Jamás el miedo fue cosa de niños
por mucho que los cuentos lo
convoquen.
Antonio Martínez Sarrión
Un
día me di cuenta de que mi vida había cambiado porque me percaté de que
caminaba de distinta forma a como lo hacía antes, y
no solo eso, sino que lo hacía como mi padre, aunque yo no era como mi padre ni
como mi padre con mi misma edad. Cuando mi padre tenía treinta años trabajaba doce horas
al día, tenía una hija de un año y una mujer que parecía de piedra, o eso decía
mi padre. Una mujer, mi madre, incapaz de venirse abajo.
Noté que había cambiado, os digo.
Caminaba de manera distinta: mucho más despacio, con la mirada al frente, y los
pocos poemas que escribía ya no hablaban del dolor o de las mil caras del
dolor. Por el contrario, cuando me supe distinto reparé en el sujeto poético de
mis nuevos poemas: un hombre con sueños, también un hombre con las manos manchadas de
polvo y la espalda torcida, pero sobre todo lo primero, repito, un hombre con
sueños, y me dije que aquello era entonces lo importante.

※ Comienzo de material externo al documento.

Record in_turn d ts : Prop := {
  it_flush i t : ts !! i = Some t -> flushes t = false;
  it_one i j ti tj : ts !! i = Some ti -> ts !! j = Some tj -> leads ti = true -> leads tj = true -> i = j;
  it_sorted : StronglySorted Z.lt (map w_id (d_writers d));
  it_bound : Forall (fun id => 0 <= id < d_next_id d) (map w_id (d_writers d));
  it_next : 0 <= d_next_id d;
  it_follow i t id : ts !! i = Some t -> follows t = Some id -> id < d_next_id d;
  it_distinct i j ti tj id : ts !! i = Some ti -> ts !! j = Some tj -> follows ti = Some id -> follows tj = Some id -> i = j;
  it_front i t : ts !! i = Some t -> leads t = true ->
    exists id rest, map w_id (d_writers d) = id :: rest /\ forall j tj, ts !! j = Some tj -> follows tj <> Some id;
  it_log : (forall i t, ts !! i = Some t -> job_of t = None) -> logs_in_place d;
  it_job i t j : ts !! i = Some t -> job_of t = Some j ->
    d_log_writer d = None /\ d_log_file d = None /\ jb_mem j = d_mem d /\ jb_sequence j = as_u64 (d_last d + 1);
}.

Ltac other := repeat match goal with
  | H : <[?i := _]> _ !! ?k = Some _ |- _ => apply lookup_insert_Some in H as [[<- <-]|[? H]]
  end.

(** A section that leaves the desk, the lead, the place in the queue and the log as they are. *)
Lemma move d ts i t t' : in_turn d ts -> ts !! i = Some t -> flushes t' = false -> (leads t' = true -> leads t = true) ->
  (forall id, follows t' = Some id -> follows t = Some id) -> job_of t' = job_of t -> in_turn d (<[i := t']> ts).
Proof.
  intros [I1 I2 I3 I4 I5 I6 I7 I8 I9 I10] Hi Hf Hl Hfo Hj. split; try done.
  - intros k x Hk. other; [done|by eapply I1].
  - intros k l x y Hk Hl' Lx Ly. other; eauto.
  - intros k x id Hk Hx. other; eauto.
  - intros k l x y id Hk Hl' Lx Ly. other; eauto.
  - intros k x Hk Lx. assert (exists z, ts !! k = Some z /\ leads z = true) as (z & Hz & Lz).
    { other; [exists t|exists x]; eauto. }
    destruct (I8 k z Hz Lz) as (id & rest & E1 & Hno). exists id, rest. split; [done|]. intros l y Hy.
    apply lookup_insert_Some in Hy as [[<- <-]|[_ Hy]]; [|by apply (Hno l)]. intros Hy'%Hfo. by apply (Hno i t Hi).
  - intros Hall. apply I9. intros k x Hk. destruct (decide (k = i)) as [->|Hne].
    + rewrite Hi in Hk. injection Hk as <-. rewrite <- Hj. apply (Hall i). apply lookup_insert_eq.
    + apply (Hall k). by rewrite lookup_insert_ne.
  - intros k x j Hk Hx. other; [rewrite Hj in Hx|]; eauto.
Qed.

Mi padre también tuvo sueños. Sueños que
yo llamo normales, pero que quizá
sean sueños clásicos, y es entonces cuando digo que quizá fueran sueños grandes,
amplios, viejos e incomparables a mis sueños de joven escritor en ciernes. Esos
sueños eran hacer feliz a su mujer, ver crecer a sus tres hijos y construir una
casa para los cinco, una casa donde no nos estorbáramos, donde pudiéramos
ducharnos sin tener que calentar el agua en un fogón; una casa donde tuviéramos
sitio para correr y hacer diabluras, no sé, romper el cristal de una ventana,
regar las plantas con anís o pintar las paredes con pintauñas rojo.
Dije que he cambiado, pero en el fondo sé
que sigo igual o que soy el mismo, porque tengo entre las manos un legado del
que jamás podré desprenderme y que me mantiene alerta. Ese legado también
proviene de mi padre. Nace del miedo. Un legado que el recuerdo protege. A
veces sueño con una mujer que llora porque su marido se está quedando ciego, con
una casa a medio construir y tres hijos pequeños a la espalda, y esa pesadilla no
se olvida. También he visto a un hombre con la cabeza llena de sueños
convertirse en una sombra. Un hombre trastornado por la culpa… Y eso no se
olvida tampoco. El recuerdo es una señal de peligro. Detrás de esa señal habita
la amenaza de una vida que se viene abajo (la muerte del que amas, por ejemplo,
un hijo o tu mujer, los sueños que se pudren enterrados en una vida a medias o
la enfermedad, capaz de encadenarnos a una cama para siempre).
Empezaba este relato diciendo que hubo un
día en que advertí que había cambiado. Ahora podría finalizarlo escribiendo
justo lo contrario, es decir, que hubo otro día en el que me di cuenta de que nada
había cambiado realmente. Ese día es hoy. El miedo permanece inalterable y me
mantiene intacto. Se lo debo a mi padre.
- El relato apareció por primera vez en el número 4 de la revista Colodion.